February 4, 2014

Architecture and War

Written by Associate Professor Brian L. McLaren

While in Rome this past fall, when I was not teaching or preparing for lectures, field trips or studio, I spent my time on my current research project, which examines the architecture of the late-Fascist period in Italy. My work in Rome was a continuation of my efforts of this past summer, when I started to look into the situation just before and immediately after Italy’s entry into World War II. This is something that has interested me for a long time, but which until recently I had not had a chance to look at carefully. This interest began some fifteen years ago during a visit to the Ministry of Foreign Affairs in Rome while working on my dissertation. I was looking for information on the Italian Overseas Exhibition, which was held in Naples in 1940, and found a file that concerned the “indigenous villages” that were constructed on the exhibition grounds. The villages, which were part of the Italian East Africa Exhibit, were comprised of a series of small groupings that recreated the indigenous building forms from the regions of Galla and Sidamo, Scoia, Eritrea and Somalia. Not only were the buildings constructed using materials transported from Italian East Africa, the workmen and their families were brought from the colonies and “lived” in the exhibition.


Italian East Africa exhibition, 1940. Indigenous village. From Illustrazione Italiana, June 2, 1940.

What I discovered in the file was a series of documents and correspondences that chronicled the story of the workers and their families who were transported from East Africa. Although in my dissertation the material only led to a concluding paragraph and a few footnotes in a chapter on Italian colonial exhibitions, it is now a central part of my current research project. This past fall I returned to the same file of documents to look more deeply at the story of the East Africans from the indigenous villages and in particular to find out what happened during the wartime period. While in Italy I also visited the archive of the Italian press photographer Federico Patellani, who was hired by Tempo magazine to document the opening of this exhibition in May of 1940. In the summer I had discovered that Patellani, who was fascinated with African culture and traveled extensively in Africa, had taken a number of compelling photographs of the East Africans, who were housed in a former army barracks where they were to stay for the duration of the exhibition. Located to the immediate west of the exhibition grounds, these derelict wooden structures were painted white, presumably to make them more congenial to the cultural needs of their temporary inhabitants.

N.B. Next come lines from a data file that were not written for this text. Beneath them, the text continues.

Lemma message_outcomes s msg :
  message_outcome s msg (process_message msg s).1 (process_message msg s).2.
Proof.
  unfold process_message. destruct (m_meta msg) as [m|] eqn:Hm.
  2: { erewrite bind_inr by done. rewrite handle_error_eq.
       apply NoMetadata; [done|done|]. simpl. by rewrite <- app_assoc. }
  erewrite bind_inr by done. erewrite bind_inr by done.
  cbn [bp_sequence set_pending]. destruct (Z.eqb_spec (md_consumer_seq m) (bp_sequence s + 1)) as [Hs|Hs].
  2: { erewrite bind_inl.
       2: { erewrite bind_inr by done. apply handle_error_eq. }
       simpl. apply (OutOfOrder s msg m); try done. simpl. by rewrite <- app_assoc. }
  erewrite bind_inr by done. erewrite bind_inr by done.
  change (set_sequence _ _) with (appended s msg m).
  destruct (from_message (m_data msg)) as [evt| |].
  - destruct (should_skip evt) as [[[] evt']|].
    + erewrite bind_inr by done. erewrite bind_inr by done. erewrite bind_inr by done. simpl.
      apply (Skipped s msg m); try done. simpl. by rewrite <- !app_assoc.
    + by apply handle_event_outcome.
    + by apply (Escaped s msg m); [..|left| |].
  - erewrite bind_inr by done. destruct (gentle_emit TDec I (appended s msg m)) as (? & s1 & E1 & Q1).
    injection E1 as <- <-. pose proof (rejected s msg m Hm Hs _ (A := unit) Q1) as H.
    rewrite handle_error_eq in *. exact H.
  - by apply (Escaped s msg m); [..|right| |].
Qed.
(** C4: [process_message] refines the table of outcomes: every message is
    rejected for missing metadata, for a sequence gap, for an undecodable
    event or a failing collaborator (the whole batch is then nak'd and the
    batch emptied), or skipped and acknowledged on its own, or handed to the
    driver and kept in the batch (which then stays below the threshold), or
    handed to the driver and flushed with the batch; only a date error of the
    cutoff check escapes.  A flush acknowledges the whole batch, or naks it
    whole after an error of the driver or the first ack that fails. *)
Theorem process_message_outcomes s msg :
  message_outcome s msg (process_message msg s).1 (process_message msg s).2 /\
  flush_outcome s (flush s).1 (flush s).2.
Proof. split; [apply message_outcomes|apply flush_outcomes]. Qed.
End BatchProcessor.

East African families at former barracks, April 1940. © Federico Patellani – Regione Lombardia / Museo di Fotografia Contemporanea.

If the photographs of Patellani document the lives of the East Africans during the course of the exhibition as a work of photojournalism, the material from the archive conveys a much darker picture. The documents include information about this group from early 1940, when they arrived in Naples, until July of 1944, when a group of them were transported to a holding camp in Bari by the Allies, who were in the process of liberating Italy from German occupation. In between those dates this group of East Africans, who were brought to Italy by the Fascist government to demonstrate their local culture, suffered numerous indignities. With Italy’s entry into World War II the exhibition was almost immediately closed and the Eritrean, Somalian and Ethiopians were no longer needed. Unfortunately they were not allowed to return to East Africa due to the military conflict in the Mediterranean or permitted to travel freely within Italy. In addition to the disgrace of living in this temporary housing for what ended up being over three years, they were deprived of sufficient food and clothing and under the constant threat of Allied bombing.


Villa Vannutelli, Treia (Macerata), drawing, 1943. Historic Archive of Ministry of Foreign Affairs, Rome. Ministry of Italian Africa—Political Affairs.

Due to the onset of World War II, the Eritrean, Somalian and Ethiopian workers and their families who came to construct and perform their daily lives in an authentic environment, as well as the East Africans that were hired to be their guards, became what at the time were called confinati. They were the equivalent of the most dangerous political prisoners from Italy’s African colonies, who were housed in internment camps throughout Italy. Just like these East African confinati, the presence of the inhabitants of the indigenous villages was incommensurate with the racial laws of the country, especially as they were being enforced under the conditions of war. In April of 1943, the East African families who were housed in the makeshift barracks in Naples were moved to the Villa Vannutelli in Treia (Macerata)—a former concentration camp for European women that had been closed due to its poor sanitary conditions. While the record is not complete, over the course of their five year stay from this group of almost 60 East Africans; one family of three returned early; eight children were born and one died; one man and one woman died; four disappeared from the official documents; two were charged with crimes against Italian officials and put in jail; one spent much of his time in hospital; two were wounded during an unsuccessful attempt by the Allies to free them while five men and one woman escaped; one guard died of tuberculosis; and three guards escaped, two of which died fighting alongside Italian partisans who were attempting to liberate Italy from German occupation.